Internet-Drafts are draft documents valid for a maximum of six
months and may be updated, replaced, or obsoleted by other
documents at any time.  It is inappropriate to use Internet-
Drafts as reference material or to cite them other than as ``work
in progress.''

To learn the current status of any Internet-Draft, please check
the ``1id-abstracts.txt'' listing contained in the Internet-
Drafts Shadow Directories on ftp.is.co.za (Africa), nic.nordu.net
(Europe), munnari.oz.au (Pacific Rim), ds.internic.net (US East
Coast), or ftp.isi.edu (US West Coast).


TABLE OF CONTENTS

1. INTRODUCTION
2. RULE DEFINITION
     2.1. Rule Naming
     2.2. Rule Form
     2.3. End-of-Rule
     2.4. Terminal Values
     2.5. External Encodings
3. OPERATORS
     3.1. Rule1 Rule2:
     Concatenation
     3.2. Rule1 / Rule2:
     Alternatives
     3.3. Incremental
     Alternatives
     3.4. (Rule1 Rule2):
     Sequence Group
     3.5. {Rule 1 Rule2}:  Set
     Group
     3.6. *Rule:  Repetition
     3.7. nRule:  Specific
     Repetition
     3.8. [RULE]:  Optional
     3.9. #Rule:  Lists
     3.10. Value Ranges
     3.11. Operator Precedence
4. ; COMMENTS
5. ABNF DEFINITION OF ABNF...
6. APPENDIX A - CORE
7. ACKNOWLEDGEMENTS
8. CONTACT



1.   INTRODUCTION

Internet technical specifications often need to define a format
syntax and are free to employ whatever notation their authors
deem useful.  Over the years, a modified version of Backus-Naur
Form (BNF), called Augmented BNF, has been popular among many
Internet specifications.  It balances compactness with reasonable
representational power.  In the early days of the Arpanet, each
specification contained its own definition of ABNF.  This
included the email specifications, RFC733 and then RFC822 which
have come to be the common citations for defining ABNF.  The
current document separates out that definition, to permit
selective reference.  Predictably, it also provides some
enhancements.

The differences between standard BNF and the ABNF defined here
involve naming rules, repetition, alternatives, and order-
independence, and rules that add alternatives to existing rules,
lists, and value ranges.  Appendix A (Core) supplies rule
definitions for a core lexical analyzer, of the type common to
several Internet specifications.  It is provided as a convenience
and is otherwise separate from the meta language defined in the
body of this document.



2.   RULE DEFINITION

2.1. Rule Naming

The name of  a rule is simply the name itself; that is, a
sequence of characters, not beginning with  a digit, with an
asterisk ("*"), or with a number (pound) sign ("#").  (This
avoids ambiguity with the various repetition mechanisms, defined
below.)

Unlike original BNF, angle brackets ("<", ">") are not  required.
However, angle brackets may used around a rule reference whenever
their presence will facilitate discerning the use of  a rule
name.  This is typically restricted to rule name references in
free-form prose, or to distinguish partial rules that combine
into a string not separates by linear white space, such as shown
in the discussion about repetition, below.

2.2. Rule Form

A rule is define by the following sequence:

     name =  elements

where <name> is the name of the rule and <elements> is one or
more rules or terminal specifications.  The equal sign separates
the name from the definition of the rule.  The elements are a
sequence of one or more rule names and/or value definitions,
combined according to the various operators, defined in this
document, such as alternative and repetition.

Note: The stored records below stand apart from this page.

(* ===== verification/ServiceWorker.v ===== *)
(** * ServiceWorker: what the console may answer without the network

    [sw.ts] with [features/offline/register-sw.ts], and the list of precached
    files of [vite.config.ts].  The worker is a table of routes, tried in order,
    whose handlers are Workbox's strategies.  Workbox is an interface with its
    documented laws; the storage it keeps is abstract.  [step] is what page,
    network and browser can do to the worker, and [reachable] its closure from an
    empty storage.  [Freshness.isCacheableTileResponse] guards the tiles,
    [MapStyle] probes through the worker, [AppUpdate] sends the hand-over. *)
From Stdlib Require Import ZArith Bool String Ascii List Lia.
From stdpp Require Import base option list strings.
From S2P Require Import Prelude JsNumber JsString JsParse UrlCodec ApiTypes Format Flights LogStore Freshness MapStyle.

(** ** Requests and replies *)

Inductive Mode := mode_navigate | mode_other.
(** A request; [rq_path] is the [pathname] of its URL. *)
Record Request := { rq_method : string; rq_mode : Mode; rq_origin : string; rq_path : string; rq_search : string }.
Definition href (r : Request) : string := rq_origin r +:+ rq_path r +:+ rq_search r.
Record Reply := { rp_status : Z; rp_headers : list (string * string); rp_bytes : list Z }.
(** [response.headers]: names compare without case. *)
Definition response (r : Reply) : Freshness.Response :=
  {| Freshness.rs_status := rp_status r; Freshness.rs_headers := fun name => assoc (toLowerCase name) (rp_headers r) |}.

(** ** vite.config.ts: what is precached *)

Record BuiltFile := { bf_path : string; bf_size : Z }.
Definition PRECACHED_EXTENSIONS : list string := ["html"; "css"; "js"; "svg"; "png"; "ico"; "woff2"; "webmanifest"].
Definition MAXIMUM_FILE_SIZE : Z := 3 * 1024 * 1024.
Definition globbed (f : BuiltFile) : bool :=
  existsb (fun ext => endsWith ("." +:+ ext) (bf_path f)) PRECACHED_EXTENSIONS &&
  negb (bf_path f === "mockServiceWorker.js") &&
  match startsWith "tiles/" (bf_path f) with Some _ => false | None => true end &&
  (bf_size f <=? MAXIMUM_FILE_SIZE).
(** [self.__WB_MANIFEST], as paths of the origin. *)
Definition manifest (dist : list BuiltFile) : list string :=
  map (fun f => "/" +:+ bf_path f) (List.filter globbed dist).

(** ** Workbox *)

Class Workbox := {
  Storage : Type;
  (** what the precache holds, and what a runtime cache of a name holds, by URL *)
  shell : Storage -> list (string * Reply);
  cached : Storage -> string -> list (string * Reply);
  (** the entry of a manifest a request asks for *)
  precached : list string -> Request -> option string;
  (** strategies: the storage, the request, what the network answers *)
  PrecacheStrategy : string -> option Reply -> Storage -> Storage * option Reply;
  NetworkOnly : Request -> option Reply -> Storage -> Storage * option Reply;
  CacheFirst : string -> (Reply -> option Reply) -> Request -> option Reply -> Storage -> Storage * option Reply;
  (** the match of a navigation route, by what its denylist says of a path and query *)
  NavigationRoute : list (string -> bool) -> Request -> bool
}.

(** A URL of the precache is a path, the index of a directory or a page without
    its extension; [NetworkOnly] keeps nothing; [CacheFirst] answers what it holds
    for the URL or what the network said, keeps only what [cacheWillUpdate] lets
    through, and may expire anything; the precache answers its entry, or fetches
    it when it is missing. *)
Class WorkboxLaws `{Workbox} : Prop := {
  precached_entry entries r u : precached entries r = Some u ->
    In u entries /\ (u = rq_path r \/ (endsWith "/" (rq_path r) = true /\ u = rq_path r +:+ "index.html") \/ u = rq_path r +:+ ".html");
  precache_runtime u net s name : cached (PrecacheStrategy u net s).1 name = cached s name;
  precache_keeps u net s e : In e (shell (PrecacheStrategy u net s).1) -> In e (shell s) \/ (e.1 = u /\ net = Some e.2);
  precache_answers u net s :
    ((PrecacheStrategy u net s).2 = net /\ ~ In u (map fst (shell s))) \/ exists rep, (PrecacheStrategy u net s).2 = Some rep /\ In (u, rep) (shell s);
  network_only r net s : NetworkOnly r net s = (s, net);
  cache_first_shell name will r net s : shell (CacheFirst name will r net s).1 = shell s;
  cache_first_others name will r net s n : n <> name -> cached (CacheFirst name will r net s).1 n = cached s n;
  cache_first_keeps name will r net s e : In e (cached (CacheFirst name will r net s).1 name) ->
    In e (cached s name) \/ exists rep, net = Some rep /\ e.1 = href r /\ will rep = Some e.2;
  cache_first_answers name will r net s :
    (CacheFirst name will r net s).2 = net \/ exists rep, (CacheFirst name will r net s).2 = Some rep /\ In (href r, rep) (cached s name);
  navigation deny r : NavigationRoute deny r = true <->
    rq_mode r = mode_navigate /\ forallb (fun d => negb (d (rq_path r +:+ rq_search r))) deny = true
}.

Section Worker.
Context {WB : Workbox} (dist : list BuiltFile).

(** ** The routes *)

Definition under (prefix path : string) : bool :=
  match startsWith prefix path with Some _ => true | None => false end.
Definition digits_only (s : string) : bool := (s !== "") && all_digits s.
(** [/^\/tiles\/basemap\/\d+\/\d+\/\d+\.jpg$/] *)
Definition SATELLITE_TILE (path : string) : bool :=
  match startsWith "/tiles/basemap/" path with
  | Some rest =>
      match split_on "/" rest with
      | [z; x; y] => digits_only z && digits_only x && endsWith ".jpg" y && digits_only (slice 0 (String.length y - 4) y)
      | _ => false
      end
  | None => false
  end.
Definition TILE_CACHE : string := "classg-satellite-tiles".
Definition cacheWillUpdate (r : Reply) : option Reply :=
  if isCacheableTileResponse (response r) then Some r else None.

NOTE: The battle between human factors and purity within the
mathematics community  includes lingering core of authors who
prefers additional, awkward typing effort for rules.  For that
community, the use of "::=" is permited after the rule name, in
place of the simpler "=".

2.3. End-of-Rule

Formally the grammar requires a one-token look-ahead to find the
"=" token, which indicates that the previous token is the name of
a new rule.  Informally, rules start in column 1, with rule
continuation indicated by blank (linear white space) in column 1.
In some documentation, "column 1" might be virtual, with a
consistent indentation from the left margin, for all rules.

2.4. Terminal Values

Rules resolve into terminal values.  Values within ABNF are
represented as decimal numbers.  Hence, an ABNF parser processes
a sequence of characters.  Each character is represented as a
decimal number.  Terminals are specified by pure decimal numbers.
Hence:

     CR = 12

specifies the ASCII value for carriage return.

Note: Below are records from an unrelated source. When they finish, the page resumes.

(** Only good or neutral news can be closed.  In every run of a notice, under
    whatever its page renders, a close reaches the page only while the notice on
    screen may be dismissed, through the callback of that render, by its button or
    by a positive delay it was given; a notice that is a warning or an error from
    the start on calls nothing, runs no timer, and interrupts a screen reader. *)
Lemma bad_news_stays_on_screen (p : AlertProps) (es : list Event) :
  let a := run (mount p) es in
  (forall e, al_calls (step a e) = al_calls a \/
     exists f, dismissible (al_props a) = true /\ ap_onDismiss (al_props a) = Some f /\ al_calls (step a e) = al_calls a ++ [f] /\
       (e = close_clicked \/ e = timer_fired /\ exists ms, ap_autoDismissMs (al_props a) = Some ms /\ nle ms (of_Z 0) = false)) /\
  (bad_news (ap_tone p) = true -> List.Forall (passes (fun q => bad_news (ap_tone q) = true)) es ->
     al_calls a = [] /\ al_timer a = None /\ role (al_props a) = Some "alert").
Proof.
  intros a. assert (timed a) as Ht by (apply run_timed, armed_timed). split.
  - intros e. unfold step. destruct (enabled a e) eqn:He; [|by left]. destruct e as [q| |]; cbn [enabled handle al_calls] in *; [by left| |]; right.
    + pose proof He as Hd. unfold dismissible in Hd. destruct (ap_onDismiss (al_props a)) as [f|]; [|done]. exists f. by split_and!; [| | |left].
    + destruct (al_timer a) as [[f ms]|] eqn:Et; [|done]. destruct (Ht f ms Et) as (Hd&Ho&Ha&Hl). exists f. split_and!; try done. right. eauto.
  - intros Hb Hes. assert (forall b, bad_news (ap_tone (al_props b)) = true -> timed b -> al_timer b = None /\ forall e, al_calls (step b e) = al_calls b) as Hq.
    { intros b Hbad Hbt. assert (dismissible (al_props b) = false) as Hd by (unfold dismissible; rewrite Hbad; by destruct (ap_onDismiss _)).
      assert (al_timer b = None) as Hn by (destruct (al_timer b) as [[f ms]|] eqn:E; [destruct (Hbt f ms E); congruence|done]).
      split; [done|]. intros e. unfold step. destruct e as [q| |]; cbn [enabled]; [done|by rewrite Hd|by rewrite Hn]. }
    assert (bad_news (ap_tone (al_props a)) = true) as Hba by (by apply (props_passed (fun q => bad_news (ap_tone q) = true))).
    split_and!; [|by apply Hq|unfold role; by rewrite Hba]. unfold a. change (@nil nat) with (al_calls (mount p)). clear a Ht Hba.
    assert (timed (mount p)) as Ht by apply armed_timed. assert (bad_news (ap_tone (al_props (mount p))) = true) as Hm by done.
    revert Ht Hm. generalize (mount p) as b. induction Hes as [|e es He Hes IH]; intros b Ht Hm; [done|].
    change (run b (e :: es)) with (run (step b e) es). rewrite IH; [by apply Hq|by apply step_timed|].
    unfold step. destruct (enabled b e); [|done]. by destruct e.
Qed.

For a sequence of values which can be represented as simple,
graphical characters, they may be specified as a string of
literals, enclosed in quotation-marks.  The character set for
these strings is ASCII.  Hence:

     rulename = "abc"

is equivalent to

     rulename = 97 98 99

2.5. External Encodings

External representations of these characters will vary according
to constraints in the storage or transmission environment.
Hence, the same ABNF-based grammar may have multiple external
encodings, such as one for a 7-bit ASCII environment, another for
a binary octet environment and still a different one when 16-bit
Unicode is used.  Encoding details are beyond the scope of ABNF,
although Appendix A (Core) provides definitions for a 7-bit ASCII
environment as has been common to much of the Internet.

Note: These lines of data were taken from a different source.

(** C34. The radio is borrowed only when asked for.  In every run of the panel a sweep
    is asked for only by its button, one request at a time and each with its
    answer, for a band that the unit last listed, while it says it can sweep and no
    sweep it lists is running.  The sweep shown is the one last chosen or started,
    or the latest that completed; it is charted only when it completed; and the
    row marked in the list is the one shown. *)
Theorem a_sweep_is_asked_for (bands : QueryResult SpectrumBandsResponse) (sweeps : QueryResult SpectrumSweepsResponse)
    (details : string -> QueryResult SpectrumSweepDetail) (b : option string) (es : list Event) (e : Event) :
  let p := run (opened bands sweeps details b) es in
  let es' := happened enabled handle (opened bands sweeps details b) es in
  zlen (pg_sent p) = answers es' + in_flight (pg_start p) /\
  (pg_sent (step p e) = pg_sent p \/
   e = sweep_clicked /\ pg_sent (step p e) = pg_sent p ++ [band p] /\ In (band p) (map sb_name (bands_listed p)) /\
   available p = true /\ running p = false /\ mt_pending (pg_start p) = false) /\
  activeId p = match fold_left choice es' None with Some id => Some id | None => sw_sweep_id <$> latestComplete p end /\
  (forall d, Card_ p = charted d ->
     sw_state (sd_sweep d) = sweep_completed /\ exists id, activeId p = Some id /\ query_data (pg_details p id) = Some d) /\
  (forall rows, Past_ p = past rows -> Forall2 (fun r s => sr_current r = true <-> activeId p = Some (sw_sweep_id s)) rows (sweeps_listed p)).
Proof.
  intros p es'. split_and!.
  - pose proof (guarded_counts enabled handle (fun p => zlen (pg_sent p) - in_flight (pg_start p)) answers eq_refl sweep_answers_app starts_counted
      es (opened bands sweeps details b)) as H. cbv beta in H.
    change (zlen (pg_sent (opened bands sweeps details b)) - in_flight (pg_start (opened bands sweeps details b))) with 0 in H.
    unfold p, es', run. lia.
  - unfold step, guarded. destruct (enabled p e) eqn:He; [|by left]. destruct e as [name| |id|[s|f]|q|q|id q]; try (by left).
    destruct (sweep_enabled p He) as (?&?&?&?). right. by split_and!.
  - unfold activeId, p. by rewrite selected_told.
  - intros d. unfold Card_. destruct (activeId p) as [id|]; [|done]. destruct (truthy (Some id)) as [id'|] eqn:Et; [|done].
    assert (id' = id) as -> by (destruct id; cbn in Et; congruence). destruct (query_data (pg_details p id)) as [d'|] eqn:Ed; [|by destruct (pg_details p id)].
    destruct (sw_state (sd_sweep d')) eqn:Es; try done. intros [= <-]. split; [done|]. by exists id.
  - intros rows Hp. assert (rows = map (row_of p) (sweeps_listed p)) as ->.
    { unfold Past_ in Hp. destruct (pg_sweeps p); [done| |]; destruct (sweeps_listed p) as [|s l]; try done; by injection Hp as <-. }
    clear. induction (sweeps_listed p) as [|s l IH]; [constructor|]. cbn [map]. constructor; [|exact IH].
    cbn [row_of sr_current]. rewrite bool_decide_eq_true. split; congruence.
Qed.
End Panel.

(** ** routes/spectrum.tsx *)
Definition spectrumSearch_band (raw : option json) : option string :=
  match raw with Some (JStr b) => Some b | _ => None end.

(** ** What the panel does not say *)

(** A list of bands that could not be fetched reads as a unit without the binary,
    and a list of sweeps as one that never swept; a sweep that cannot be fetched
    leaves nothing where it was asked for. *)
Lemma failures_read_as_absence (f : Failure) (fetching : bool) (id : string) :
  let p := {| Panel.pg_bands := errored None f fetching; Panel.pg_sweeps := errored None f fetching; Panel.pg_details := fun _ => errored None f fetching;
              Panel.pg_band := None; Panel.pg_selected := Some id; Panel.pg_start := idle; Panel.pg_sent := []; Panel.pg_stale := 0 |} in
  Panel.Controls_ p = Panel.unavailable "The API has no SDR sensor binary configured." /\
  Panel.Past_ p = Panel.no_sweeps /\ Panel.Card_ p = Panel.no_card.
Proof. intros p. split_and!; [done|done|]. unfold Panel.Card_. cbn. by destruct id. Qed.

(** ** Examples *)
Module Examples.
Import Panel.

Definition hz (mhz : Z) : num := of_Z (mhz * 1000000).
Definition band_868 : SpectrumBand := {| sb_name := "868"; sb_class := "ism"; sb_note := "EU ISM."; sb_start_hz := hz 863; sb_stop_hz := hz 870; sb_steps := 4 |}.
Definition band_915 : SpectrumBand := {| sb_name := "915"; sb_class := "ism"; sb_note := "US ISM."; sb_start_hz := hz 902; sb_stop_hz := hz 928; sb_steps := 13 |}.
Definition unit_bands (taken : option string) : QueryResult SpectrumBandsResponse :=
  loaded {| sbr_bands := [band_868; band_915]; sbr_available := true; sbr_reason := None; sbr_running_sweep_id := taken |}.
Definition sweep_ (id : string) (state : SweepState) (peak : option num) : SpectrumSweep := {|
  sw_sweep_id := id; sw_band := "868"; sw_state := state; sw_started_at := "2026-08-01T10:00:00Z"; sw_ended_at := None; sw_class := None;
  sw_note := None; sw_start_hz := None; sw_stop_hz := None; sw_steps := None; sw_noise_floor_dbfs := Some (of_Z (-90));
  sw_threshold_dbfs := Some (of_Z (-80)); sw_peak_dbfs := peak; sw_peak_hz := Some (hz 868); sw_short_reads := None; sw_error := None |}.
Definition lists (l : list SpectrumSweep) : QueryResult SpectrumSweepsResponse := loaded {| ssr_sweeps := l |}.
Definition none_loaded (_ : string) : QueryResult SpectrumSweepDetail := loading.

(** Five cells, one of them the receiver's own notch. *)
Definition trace_ : SpectrumTrace := {|
  st_start_hz := hz 863; st_stop_hz := hz 868; st_bin_width_hz := hz 1;
  st_dbfs := [Some (of_Z (-90)); Some (of_Z (-70)); None; Some (of_Z (-88)); Some (of_Z (-90))]; st_blind := 1 |}.
Definition detail_ : SpectrumSweepDetail := {| sd_sweep := sweep_ "s1" sweep_completed (Some (of_Z (-70))); sd_trace := Some trace_; sd_step_peaks := None |}.
Example over_the_notch : (fun v => Chart.vw_readout v) <$> Chart.SpectrumChart detail_ (Some (of_Z 865500000)) =
  Some (Chart.at_cell "865.500 MHz" None).
Proof. vm_compute. reflexivity. Qed.
Example two_strokes : (fun v => List.length (Chart.vw_paths v)) <$> Chart.SpectrumChart detail_ None = Some 2%nat.
Proof. vm_compute. reflexivity. Qed.
Example gap_said : Chart.SpectrumChart detail_ None ≫= (fun v => Chart.lg_gap (Chart.vw_legend v)) = Some "20.0% of the band is a gap — 1 of 5 cells".
Proof. vm_compute. reflexivity. Qed.

(** Between a start and the next list of sweeps the button is live again: a second
    press asks for the radio a second time, although the unit says it is taken. *)
Definition twice : list Event :=
  [sweep_clicked; start_settled (inl (sweep_ "s2" sweep_running None)); bands_changed (unit_bands (Some "s2")); sweep_clicked].
Example a_taken_radio_is_asked_for : pg_sent (run (opened (unit_bands None) (lists []) none_loaded None) twice) = ["868"; "868"].
Proof. reflexivity. Qed.
Example a_started_sweep_is_shown : activeId (run (opened (unit_bands None) (lists [sweep_ "s1" sweep_completed None]) none_loaded None) twice) = Some "s2".
Proof. reflexivity. Qed.
(** A band of the address that the unit does not have falls back to its first. *)
Example unknown_band_falls_back : band (opened (unit_bands None) (lists []) none_loaded (Some "5800")) = "868".
Proof. reflexivity. Qed.
End Examples.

By separating external encoding from the syntax, it is intended
that alternate encoding environments can be used for the same
syntax.



3.   OPERATORS

3.1. Rule1 Rule2:  Concatenation

A rule can define a simple, ordered string of values -- i.e., a
concatenation of contiguous characters -- by listing a sequence
of rule names.  For example:

     foo =  "a"

     bar =  "b"

     mumble =  foo bar foo

So that the rule <mumble> defines the string "aba".

LINEAR WHITE SPACE:  Concatenation is at the core of the ABNF
parsing model.  A string of contiguous characters (values) is
parsed according to the rules defined in ABNF.  For Internet
specifications, there is some history of permitting linear white
space (space and horizontal tab) to be freely-and
implicitly-interspered around major constructs, such as
delimiting special characters or atomic strings.

     This specification for ABNF does NOT provide such implicit
     specification.

Any grammar which wishes to permit linear white space around
delimiters or string segments must specify it explicitly.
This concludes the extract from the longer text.